Task brief = Print the whole listing, unchanged.

Input =
Lemma shrink_end h cs0 m1 cs1 mid M s r m2 Q : let a := lo h + total cs1 in
  lay h cs0 -> st (set_words m1 h) (cs1 ++ mid ++ r) (others h cs1 (M + s) r) ->
  htouch h a (a + (M + s)) (others h cs1 (M + s) r) m1 ->
  total mid = M + s -> wf (M, true) -> wf (s, false) ->
  touch (mm_nodelist h) a (a + (M + s)) [] m1 m2 ->
  m2 !! size_ a = Some M -> m2 !! preceding a = Some (pword (lastsz 8 cs1) true) ->
  m2 !! size_ (a + M) = Some s -> m2 !! preceding (a + M) = Some (pword M false) ->
  m2 !! preceding (a + (M + s)) = Some (pword s (headb r)) ->
  (forall m', let cs' := cs1 ++ (M, true) :: (s, false) :: r in
     st (set_words m' h) cs' (free_nodes (lo h) cs') ->
     kept h (cs1 ++ unmark mid ++ r) m' -> (forall b, a <= b < a + M -> m' !! b = m2 !! b) ->
     Q tt (set_words m' h)) ->
  wp (mm_addfreechunk (a + M)) Q (set_words m2 h).
Proof.
  intros a Hl H1 T1 Ht WM Ws T2 S1 P1 S2 P2 P3 HQ.
  pose proof (ly_wf _ _ (proj1 H1)) as Hwf. rewrite !Forall_app in Hwf. destruct Hwf as (Hw1 & Hwm & Hw2).
  pose proof (proj1 WM) as HM. pose proof (proj1 Ws) as Hs. cbn [fst] in *.
  assert (HF : forall z t, Chunk z t ∈ others h cs1 (M + s) r -> z + t <= a \/ a + (M + s) <= z).
  { intros z t Hz. apply others_apart in Hz as [Hz _]; [|done|done|lia]. done. }
  assert (H2 : st (set_words m2 h) (cs1 ++ (M, true) :: (s, false) :: r) (others h cs1 (M + s) r))
    by by apply (st_recut (set_words m1 h) cs1 mid M true s false r).
  apply (shrink_add (set_words m2 h) cs1 M s r (others h cs1 (M + s) r)); [done|done|lia|lia|].
  intros m3 H3 T3 K3. change (lo (set_words m2 h)) with (lo h) in *. fold a in H3, T3, K3.
  change (set_words m3 (set_words m2 h)) with (set_words m3 h) in *. apply HQ.
  - eapply st_perm; [|exact H3]. rewrite (free_nodes_split h cs1 [(M, true); (s, false)] r). simpl. fold a.
    by replace (M + (s + 0)) with (M + s) by lia.
  - apply (touch_kept h cs0); [done|rewrite !Forall_app; split_and!; [done|by apply unmark_wf|done]| |apply unmark_free|].
    + rewrite !total_app, unmark_total. pose proof (ly_total _ _ (proj1 H1)) as E1. pose proof (ly_total _ _ Hl) as E0.
      change (lo (set_words m1 h)) with (lo h) in E1. cbn in E1. rewrite !total_app in E1. lia.
    + rewrite unmark_total, Ht. fold a. eapply touch_trans; [exact T1|].
      eapply touch_trans; [apply touch_nil; exact T2|exact T3].
  - destruct (lay_chunk _ _ _ _ (proj1 H2)) as (_ & _ & _ & _ & _ & Ha & He & _ & _).
    change (lo (set_words m2 h)) with (lo h) in *. fold a in Ha, He. cbn [fst mm_heapend set_words] in He.
    eapply (links_inside (set_words m2 h)); [exact (proj1 H2)|exact K3|done|done|].
    intros n [->|Hn]%elem_of_cons; [exists (a + M), s; split_and!; [done|done|by right]|].
    destruct (others_nodes h cs1 (M + s) r n) as (z & t & -> & Ht' & Hz); [done|done|lia|done|].
    exists z, t. split_and!; [done|done|]. fold a in Hz. lia.
Qed.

Answer section =
Lemma shrink_end h cs0 m1 cs1 mid M s r m2 Q : let a := lo h + total cs1 in
  lay h cs0 -> st (set_words m1 h) (cs1 ++ mid ++ r) (others h cs1 (M + s) r) ->
  htouch h a (a + (M + s)) (others h cs1 (M + s) r) m1 ->
  total mid = M + s -> wf (M, true) -> wf (s, false) ->
  touch (mm_nodelist h) a (a + (M + s)) [] m1 m2 ->
  m2 !! size_ a = Some M -> m2 !! preceding a = Some (pword (lastsz 8 cs1) true) ->
  m2 !! size_ (a + M) = Some s -> m2 !! preceding (a + M) = Some (pword M false) ->
  m2 !! preceding (a + (M + s)) = Some (pword s (headb r)) ->
  (forall m', let cs' := cs1 ++ (M, true) :: (s, false) :: r in
     st (set_words m' h) cs' (free_nodes (lo h) cs') ->
     kept h (cs1 ++ unmark mid ++ r) m' -> (forall b, a <= b < a + M -> m' !! b = m2 !! b) ->
     Q tt (set_words m' h)) ->
  wp (mm_addfreechunk (a + M)) Q (set_words m2 h).
Proof.
  intros a Hl H1 T1 Ht WM Ws T2 S1 P1 S2 P2 P3 HQ.
  pose proof (ly_wf _ _ (proj1 H1)) as Hwf. rewrite !Forall_app in Hwf. destruct Hwf as (Hw1 & Hwm & Hw2).
  pose proof (proj1 WM) as HM. pose proof (proj1 Ws) as Hs. cbn [fst] in *.
  assert (HF : forall z t, Chunk z t ∈ others h cs1 (M + s) r -> z + t <= a \/ a + (M + s) <= z).
  { intros z t Hz. apply others_apart in Hz as [Hz _]; [|done|done|lia]. done. }
  assert (H2 : st (set_words m2 h) (cs1 ++ (M, true) :: (s, false) :: r) (others h cs1 (M + s) r))
    by by apply (st_recut (set_words m1 h) cs1 mid M true s false r).
  apply (shrink_add (set_words m2 h) cs1 M s r (others h cs1 (M + s) r)); [done|done|lia|lia|].
  intros m3 H3 T3 K3. change (lo (set_words m2 h)) with (lo h) in *. fold a in H3, T3, K3.
  change (set_words m3 (set_words m2 h)) with (set_words m3 h) in *. apply HQ.
  - eapply st_perm; [|exact H3]. rewrite (free_nodes_split h cs1 [(M, true); (s, false)] r). simpl. fold a.
    by replace (M + (s + 0)) with (M + s) by lia.
  - apply (touch_kept h cs0); [done|rewrite !Forall_app; split_and!; [done|by apply unmark_wf|done]| |apply unmark_free|].
    + rewrite !total_app, unmark_total. pose proof (ly_total _ _ (proj1 H1)) as E1. pose proof (ly_total _ _ Hl) as E0.
      change (lo (set_words m1 h)) with (lo h) in E1. cbn in E1. rewrite !total_app in E1. lia.
    + rewrite unmark_total, Ht. fold a. eapply touch_trans; [exact T1|].
      eapply touch_trans; [apply touch_nil; exact T2|exact T3].
  - destruct (lay_chunk _ _ _ _ (proj1 H2)) as (_ & _ & _ & _ & _ & Ha & He & _ & _).
    change (lo (set_words m2 h)) with (lo h) in *. fold a in Ha, He. cbn [fst mm_heapend set_words] in He.
    eapply (links_inside (set_words m2 h)); [exact (proj1 H2)|exact K3|done|done|].
    intros n [->|Hn]%elem_of_cons; [exists (a + M), s; split_and!; [done|done|by right]|].
    destruct (others_nodes h cs1 (M + s) r n) as (z & t & -> & Ht' & Hz); [done|done|lia|done|].
    exists z, t. split_and!; [done|done|]. fold a in Hz. lia.
Qed.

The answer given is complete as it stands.